Try it:
Repeat the lines of the data exactly, from the first one through the one that contains "(src/gps, src/location), and".
───── Data in this exercise
(* ===== verification/Prelude.v ===== *)
(** A verification library for android_device_essential_mata.

    The repository is the device tree of a phone: mostly the location stack
    (src/gps, src/location), and small services next to it.  The library models
    the parts of it that keep state, share it between threads, or have to agree
    with another part bit by bit, in Rocq definitions that follow the C and C++
    functions under src/, and proves what the rest of the stack relies on.

    How the program's parts interact.  Clients of the location API talk to the
    daemon in protobuf messages.  The daemon's adapters run in message tasks:
    threads that take messages from a blocking queue (msg_q), which is a linked
    list with a mutex and a condition variable.  Timers of all components share
    one heap (LocHeap, LocTimer), a polling thread and a message task.  The
    GNSS adapter multiplexes the tracking sessions of its clients on the one
    session of the modem (GnssAdapter), and keeps the state machines that ask
    the framework for a data connection (Agps) and the source of differential
    corrections.  The geofence adapter keeps the geofences of its clients.  Both
    call LocApiV02, which answers with messages, and which registers the events
    they need with the modem.  Requests to the modem go through the QMI client
    of loc_api_v02: synchronous calls over asynchronous indications
    (loc_api_sync_req), tables that describe every message
    (location_service_v02), and the client itself (loc_api_v02_client).
    gpt-utils updates the boot partitions.

    * Files

    - Prelude.v: the outcomes of C code ([Done], [Undefined], [NoFuel]), the
      state monad over them with its notation, automation, wrap-around of
      machine integers, list lemmas.
    - Runs.v: runs of an executable machine, and invariants of them; the
      files on the adapters and the daemon use it.
    - Masks.v: conversions of masks as sequences of tests of bits and of
      enumerations as switches, bit by bit.
    - DgnssNtrip.v, gps/gnss/GnssAdapter.cpp: the NTRIP source of differential
      corrections.  The XTRA daemon runs the stream exactly while the state says
      so, unless the parameters are exchanged under a running stream; which GGA
      sentences make the extraction throw.
    - LinkedList.v, gps/utils/linked_list.c: a heap of cells with an allocator
      that may fail; every function of the file.  [LinkedList.v] proves that
      they implement a queue with search, and that every cell and message is
      freed exactly as the documentation says (linked_list_lifetime).
    - ListIface.v, gps/utils/linked_list.h: the interface as a class, [ListOps]
      and [ListLaws], with the instance linked_list.c gives.
    - MsgQ.v, gps/utils/msg_q.c: the queue over any list with these laws; each
      call is split at the points where its thread holds the mutex or waits,
      and [step] interleaves them.  First in, first out across all threads, no
      lost wake-up, progress, unblocking is final, creation is all or nothing,
      destruction frees everything.
    - LocHeap.v, gps/utils/LocHeap.cpp: the size-balanced heap; refines a bag
      with a ranking ([Ranking] is the interface its clients promise), pops in
      order, is balanced, and push is logarithmic.
    - LocTimer.v, gps/utils/LocTimer.cpp: clients, delegates, the container, the
      polling thread and the message task as a step relation.  Each start ends
      once, no timer is forgotten, no freed delegate is touched, expiry ends and
      is complete; a run in which a timer fires early.
    - Agps.v, gps/gnss/Agps.cpp and Agps.h: subscribers in a store, lists of
      their addresses, the state machines and the manager.  They refine
      abstract machines without a store (Module Spec); every request is
      answered once; connections are accounted for.
    - QmiIdl.v, LocServiceStructs.v, LocServiceTables.v, LocService.v,
      location/loc_api/loc_api_v02/location_service_v02.h and .c: the structs
      with their layout and the tables with their entries.  The tables describe
      the structs, decoding stays inside them, nesting ends, maximum lengths are
      exact.
    - LocClientTables.v, LocClient.v, loc_api_v02_client.cpp: the tables of
      indications and requests, the indication callback, sending with retries,
      and the check of supported messages.
    - LocSyncReq.v, loc_api_sync_req.cpp: slots, callers and the indication
      thread as a step function.  Slots are exclusive, an answered request was
      answered, payloads go to callers that still wait, an indication that found
      its slot wakes its caller; calls end by their time-out if by nothing else,
      without counting on spurious wake-ups; a run that loses an indication.
    - GptUtils.v, gpt-utils/gpt-utils.cpp: the fail-safe update of a disk.  One
      of the two partition tables is valid wherever an update stops, the stages
      succeed in a row, a stage that is not due writes nothing.
    - LocationEnums.v, PbConversions.v, LocationApiPbMsgConv.v,
      location/location_api_msg_proto: all conversions of masks and
      enumerations between the client API and its protobuf messages, and which
      constants arrive.  ApiStructs.v, PbMessages.v, PbMsgConv.v: the structs of
      the API, the messages, and the functions that convert them.
      PbMsgArrive.v, PbMsgArrays.v: what arrives of each struct, and which
      messages make a receiver leave its arrays.  IpcMessages.v: the message
      classes of LocationApiMsg.cpp, which put the structs in strings and take
      them out.  IpcArrive.v: what a string of each class becomes at its receiver.
      IpcDispatch.v: processClientMsg of the daemon: the requests that arrive,
      what it drops, and the strings that overflow its arrays.
    - HalState.v, HalClient.v, HalService.v, location/location_hal_daemon: the
      daemon that serves the requests.  Handlers of clients in a store, the
      database of their addresses, what is called and sent as a list of outputs;
      one step for each request and callback, which hold the daemon's mutex (the
      part of performMaintenance that does not is a step that knows whether
      another thread is at work).  HalLogic.v: relations between the states before and after a
      program ([rel]) and the tactic [go_with] that goes through it.
      HalProtocol.v: the calls of each client follow the protocol of
      LocationAPI.  HalSafety.v: an event is undefined exactly in eight
      situations, and keeps the database of clients consistent otherwise.
      HalPending.v: responses are reported under the call that they answer, as
      long as no request or power event makes the daemon wait for a call that it
      does not make.  HalRuns.v: runs in which the daemon goes wrong.
    - LocationAPI.v, gps/location/LocationAPI.cpp: the objects that clients call,
      the adapters they are added to, and their deletion after every adapter has
      removed them.  Objects are freed, and the adapters have the callbacks of
      every client; but a client is never told that its object is gone.
      HalLocationAPI.v: the outputs of a run of the daemon are calls that
      LocationAPI allows: none goes to a deleted object.
    - ClientBase.v, gps/location/LocationAPIClientBase: clients that name their
      sessions and geofences themselves, with queues of requests.
      ClientBaseProps.v: the dictionaries are maps (the geofences refine one,
      with every call that they lead to, where the code does what it means),
      sessions keep their names, and runs in which responses, options or
      geofences are mixed up.
    - GnssTracking.v, gps/gnss/GnssAdapter.cpp with core/LocAdapterBase.cpp,
      core/ContextBase.h and utils/MsgTask.cpp: the adapter's members, its
      messages and their handlers, LocApi's queue of requests, as one step
      function.  GnssSessions.v: the ordered map of sessions, and which parts of
      the state each operation leaves alone.  GnssTrackingProps.v: the power
      state follows the sessions; messages are not used after their deletion
      until a second engine start.  GnssServe.v: the engine serves every time
      based session, as long as LocApi succeeds.  GnssAnswers.v: every command of a
      client that can track is answered once.  Both end with runs that need what
      is supposed.
    - BatchingAdapter.v, gps/batching/BatchingAdapter.cpp: batching sessions and
      trips, as a step function like that of GnssTracking.v, whose ordered map it
      uses; a lambda that waits for an answer is a value.  BatchingProps.v: full
      batches are registered for as long as a session reports; runs in which
      clients, sessions or trips are forgotten.
    - LocApiV02.v, loc_api_v02/LocApiV02.cpp: the requests to the modem for
      those sessions, and the list of supported messages.

    - LocUnorderedSetMap.v, gps/utils/LocUnorderedSetMap.h: maps of sets, as loops
      over hash tables, and what the loops compute.  SystemStatusOsObserver.v,
      gps/core/SystemStatusOsObserver.cpp: subscriptions to data items of the
      framework.  OsObserverProps.v: they implement a relation between clients and
      data items in the runs that are defined; which are not, because the key of
      an erased node is read; the framework is asked for what clients need.
    - LocEventMasks.v, LocEvents.v, gps/core/LocApiBase.cpp and
      loc_api_v02/LocApiV02.cpp: the array of adapters, and the registration of
      events with the modem.  The array is a set; the modem reports what the
      adapters ask for, and what the callbacks of clients need, if it accepts the
      requests for it and is not too busy to be told; requests kept
      while the engine is busy are sent again once; runs in which events are
      lost.
    - GeofenceAdapter.v, gps/geofence/GeofenceAdapter.cpp: the geofences of the
      clients, commands on several geofences with the arrays their lambdas
      share, restarts of the modem, reports.  GeofenceModem.v: when nothing
      waits the adapter's maps describe the geofences that the modem has (they
      may hold more), and a breach reaches the owner.  GeofenceCommands.v: the
      arrays live as long as they are used, and every command but a resumption is
      answered once with a result for each geofence, unless an array is missing or
      its last geofence is unknown; runs in which that fails.

    * Conventions

    A definition has the name of the function, type or macro it models.  Where
    a function is cut in several definitions (a critical section, the body of a
    loop), each says which part it is.  Pointers are [option positive]; the
    allocator never reuses an address, so a dangling pointer stays dangling and
    reading it is [Undefined].  Integers are [Z] with wrap_u and wrap_s where
    they can overflow.  A theorem that a program has a result states
    [Done]; [Undefined] and [NoFuel] are excluded by it.  Fuel: flushing and
    searching a linked list need fuel for each of its cells (LinkedList.v); a
    partition is sought with as much as the array has bytes (GptUtils.v); the
    nesting of QMI types is bounded by the number of types (qmi_nesting_ends);
    all other recursion is structural.

    What a theorem on runs supposes of the environment is a predicate on events,
    defined and explained before it and named in its comment ([event_ok], [orderly],
    [engine_ok], [answer_ok], [geo_ok], [modem_ok], [commands_ok], [ev_ok]); where
    the program goes wrong without it, a run is shown.

    Code outside of the repository is a parameter: pthread_mutex_init and its
    like answer from a list (MsgQ.v), the allocator too; the clock of timers
    advances by steps (LocTimer.v); qmi_client_send_msg_sync answers per try and
    qmi_client_message_decode is a function (LocClient.v); crc32 has a 32-bit
    result (GptUtils.v); the engine accepts or refuses each request
    of the adapter as an event says, and the boot time is an argument of the
    steps that read it (GnssTracking.v); each step of the daemon is given what
    LocationAPI, the sockets and the allocator answer in it, and the order in
    which its unordered maps are traversed is a class ([Unordered], [env] in
    HalState.v); the layout of qmi_response_type_v01 and the overhead of
    the QMI encoding are as documented (LocService.v).

    * Not modelled

    - gps/gnss/GnssAdapter.cpp: event masks, the configuration commands and what
      is sent when the engine comes up (one output), NI, the engine hub, and the
      reports of positions, satellites and NMEA.
    - loc_api_v02/LocApiV02.cpp: the conversions of masks and statuses, the
      reports, and the configuration.
    - gpt-utils: the gpt_disk handle and the list of LUNs.
    - loc_api_v02_client.cpp: opening and closing a client.
    - Sockets, files, threads' creation, logging, HIDL and AIDL services, the
      power, light and Bluetooth HALs, configuration, Java code and resources:
      they hold little state of their own and mostly call the
      operating system or generated interfaces. *)

From stdpp Require Export base tactics numbers option list gmap fin_maps.
From Stdlib Require Export ZArith Lia.
(* ===== verification/Runs.v ===== *)
(** Runs of executable machines: [step] gives the next state, or [None] where
    the program's behaviour is undefined.  Runs are restricted by a condition on
    each step, [ok]: what a theorem assumes of the environment. *)

From stdpp Require Import base tactics list option.
From S2P Require Import Prelude.

Section Runs.
Context {St Ev : Type} (step : St -> Ev -> option St).

(** The state after the events, if none of them is undefined. *)
Fixpoint run (s : St) (es : list Ev) : option St :=
  match es with
  | [] => Some s
  | e :: es => match step s e with Some s' => run s' es | None => None end
  end.

(** The events are allowed one after the other. *)
Fixpoint run_ok (ok : St -> Ev -> Prop) (s : St) (es : list Ev) : Prop :=
  match es with
  | [] => True
  | e :: es => ok s e ∧ match step s e with Some s' => run_ok ok s' es | None => True end
  end.

#[export] Instance run_ok_dec (ok : St -> Ev -> Prop) `{Hd : ∀ s e, Decision (ok s e)} :
  ∀ es s, Decision (run_ok ok s es).
Proof.
  refine (fix go es s :=
    match es return Decision (run_ok ok s es) with
    | [] => left I
    | e :: es =>
        match step s e as o return (∀ s', Decision (run_ok ok s' es)) ->
          Decision (ok s e ∧ match o with Some s' => run_ok ok s' es | None => True end) with
        | Some s' => λ H, _
        | None => λ _, _
        end (go es)
    end); apply _.
Defined.

(** An invariant that allowed steps keep holds after a run. *)
Lemma run_invariant (ok : St -> Ev -> Prop) (I : St -> Prop) s es s' :
  (∀ s e s', I s -> ok s e -> step s e = Some s' -> I s') ->
  I s -> run_ok ok s es -> run s es = Some s' -> I s'.
Proof.
  intros Hstep. revert s. induction es as [|e es IH]; intros s HI Hok Hrun; simplify_eq/=; [done|].
  destruct Hok as [Ho Hok]. destruct (step s e) as [s1|] eqn:E; [|done]. eauto.
Qed.

Lemma run_invariant_always (I : St -> Prop) s es s' :
  (∀ s e s', I s -> step s e = Some s' -> I s') ->
  I s -> run s es = Some s' -> I s'.
Proof.
  intros Hstep HI. eapply (run_invariant (λ _ _, True)); [naive_solver|done|].
  clear. revert s. induction es as [|e es IH]; intros s; simpl; [done|]. split; [done|]. by case_match.
Qed.

(** Where each step is either bad and undefined or good and defined, a run is
    undefined exactly when a step of it is bad. *)
Lemma run_undefined (ok bad : St -> Ev -> Prop) (I : St -> Prop) s es :
  (∀ s e, I s -> ok s e ->
     bad s e ∧ step s e = None ∨ ¬ bad s e ∧ ∃ s', step s e = Some s' ∧ I s') ->
  I s -> run_ok ok s es ->
  run s es = None <-> ∃ es1 e es2 s1, es = es1 ++ e :: es2 ∧ run s es1 = Some s1 ∧ bad s1 e.
Proof.
  intros Hstep. revert s. induction es as [|e es IH]; intros s HI Hok.
  - split; [done|]. intros ([|? ?] & ? & ? & ? & ? & _); done.
  - destruct Hok as [Ho Hok]. cbn [run].
    destruct (Hstep s e HI Ho) as [[Hb E]|(Hb & s' & E & HI')]; rewrite E in Hok |- *.
    + split; [|done]. intros _. by exists [], e, es, s.
    + rewrite (IH s' HI' Hok). split.
      * intros (es1 & e1 & es2 & s1 & -> & Hr & Hb1). exists (e :: es1), e1, es2, s1. cbn. by rewrite E.
      * intros ([|e' es1] & e1 & es2 & s1 & Heq & Hr & Hb1); simplify_eq/=; [by simplify_eq|].
        rewrite E in Hr. by exists es1, e1, es2, s1.
Qed.

(** A step that the invariant and its condition make defined never fails. *)
Lemma run_defined (ok : St -> Ev -> Prop) (I : St -> Prop) s es :
  (∀ s e, I s -> ok s e -> ∃ s', step s e = Some s' ∧ I s') ->
  I s -> run_ok ok s es -> ∃ s', run s es = Some s' ∧ I s'.
Proof.
  intros Hstep. revert s. induction es as [|e es IH]; intros s HI Hok; simpl in *; [by exists s|].
  destruct Hok as [Ho Hok]. destruct (Hstep s e HI Ho) as (s1 & E & HI1).
  rewrite E in Hok |- *. by apply IH.
Qed.

Lemma run_app s es1 es2 :
  run s (es1 ++ es2) = match run s es1 with Some s' => run s' es2 | None => None end.
Proof.
  revert s. induction es1 as [|e es1 IH]; intros s; [reflexivity|].
  simpl. by destruct (step s e).
Qed.
End Runs.
(* ===== verification/DgnssNtrip.v ===== *)
(** gps/gnss/GnssAdapter.cpp, the source of differential corrections: the NTRIP
    stream that a client enables, the GGA sentences the stream may need, and the
    calls to the XTRA daemon (XtraSystemStatusObserver.cpp) that start and stop
    it.  All functions run in the adapter's message task, except the change of
    the consent, which is one store. *)

From stdpp Require Import list strings.
From Stdlib Require Import Ascii.
From S2P Require Import Prelude Runs.

Local Open Scope Z_scope.

Definition DGNSS_STATE_ENABLE_NTRIP_COMMAND : Z := 1.
Definition DGNSS_STATE_NO_NMEA_PENDING : Z := 2.
Definition DGNSS_STATE_NTRIP_SESSION_STARTED : Z := 4.
Definition DGNSS_RANGE_UPDATE_TIME_10MIN_IN_MILLI : Z := 600000.

Record GnssNtripConnectionParams := NtripConnectionParams {
  ntrip_size : Z; requiresNmeaLocation : bool; hostNameOrIp : string; mountPoint : string;
  username : string; password : string; port : Z; useSSL : bool
}.

Record StartDgnssNtripParams := NtripParams { ntripParams : GnssNtripConnectionParams; nmea : string }.

(** What the observer is called with. *)
Inductive xtra_call :=
  | startDgnssSource (params : StartDgnssNtripParams)
  | stopDgnssSource
  | updateNmeaToDgnssServer (nmea : string).

(** The members of the adapter the functions use, and the calls made. *)
Record dgnss := Dgnss {
  mDgnssState : Z;
  mSendNmeaConsent : bool;
  mStartDgnssNtripParams : StartDgnssNtripParams;
  mDgnssLastNmeaBootTimeMilli : Z;
  xtra : list xtra_call
}.

Definition no_params : GnssNtripConnectionParams :=
  NtripConnectionParams 0 false "" "" "" "" 0 false.
Definition dgnss_init : dgnss := Dgnss 0 false (NtripParams no_params "") 0 [].

Definition set_state (z : Z) (d : dgnss) : dgnss :=
  Dgnss z (mSendNmeaConsent d) (mStartDgnssNtripParams d) (mDgnssLastNmeaBootTimeMilli d) (xtra d).
Definition set_start_params (p : StartDgnssNtripParams) (d : dgnss) : dgnss :=
  Dgnss (mDgnssState d) (mSendNmeaConsent d) p (mDgnssLastNmeaBootTimeMilli d) (xtra d).
Definition set_nmea (n : string) (d : dgnss) : dgnss :=
  set_start_params (NtripParams (ntripParams (mStartDgnssNtripParams d)) n) d.
Definition set_last_nmea (t : Z) (d : dgnss) : dgnss :=
  Dgnss (mDgnssState d) (mSendNmeaConsent d) (mStartDgnssNtripParams d) t (xtra d).
Definition call_xtra (c : xtra_call) (d : dgnss) : dgnss :=
  Dgnss (mDgnssState d) (mSendNmeaConsent d) (mStartDgnssNtripParams d)
    (mDgnssLastNmeaBootTimeMilli d) (xtra d ++ [c]).

(** mDgnssState |= bit, &= ~bit, and the test of a bit. *)
Definition or_state (bit : Z) (d : dgnss) : dgnss := set_state (Z.lor (mDgnssState d) bit) d.
Definition clear_state (bit : Z) (d : dgnss) : dgnss := set_state (Z.ldiff (mDgnssState d) bit) d.
Definition has_state (bit : Z) (d : dgnss) : bool := negb (Z.land (mDgnssState d) bit =? 0).

Definition isDgnssNmeaRequired (d : dgnss) : bool :=
  mSendNmeaConsent d && requiresNmeaLocation (ntripParams (mStartDgnssNtripParams d)).

Definition updateNTRIPGGAConsentCommand (consentAccepted : bool) (d : dgnss) : dgnss :=
  Dgnss (mDgnssState d) consentAccepted (mStartDgnssNtripParams d) (mDgnssLastNmeaBootTimeMilli d) (xtra d).

(** [inSession] is isInSession(), [curBootTime] is getBootTimeMilliSec(). *)
Definition checkUpdateDgnssNtrip (inSession : bool) (curBootTime : Z) (isLocationValid : bool)
    (d : dgnss) : dgnss :=
  if inSession then
    if mDgnssState d =? Z.lor DGNSS_STATE_ENABLE_NTRIP_COMMAND DGNSS_STATE_NO_NMEA_PENDING then
      let d := or_state DGNSS_STATE_NTRIP_SESSION_STARTED d in
      let d := call_xtra (startDgnssSource (mStartDgnssNtripParams d)) d in
      if isDgnssNmeaRequired d then set_last_nmea curBootTime d else d
    else if has_state DGNSS_STATE_NTRIP_SESSION_STARTED d && isLocationValid && isDgnssNmeaRequired d
            && (DGNSS_RANGE_UPDATE_TIME_10MIN_IN_MILLI
                  <? wrap_u 64 (curBootTime - mDgnssLastNmeaBootTimeMilli d)) then
      let d := call_xtra (updateNmeaToDgnssServer (nmea (mStartDgnssNtripParams d))) d in
      set_last_nmea curBootTime d
    else d
  else d.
──────────
Your response:
(* ===== verification/Prelude.v ===== *)
(** A verification library for android_device_essential_mata.

    The repository is the device tree of a phone: mostly the location stack
    (src/gps, src/location), and small services next to it.  The library models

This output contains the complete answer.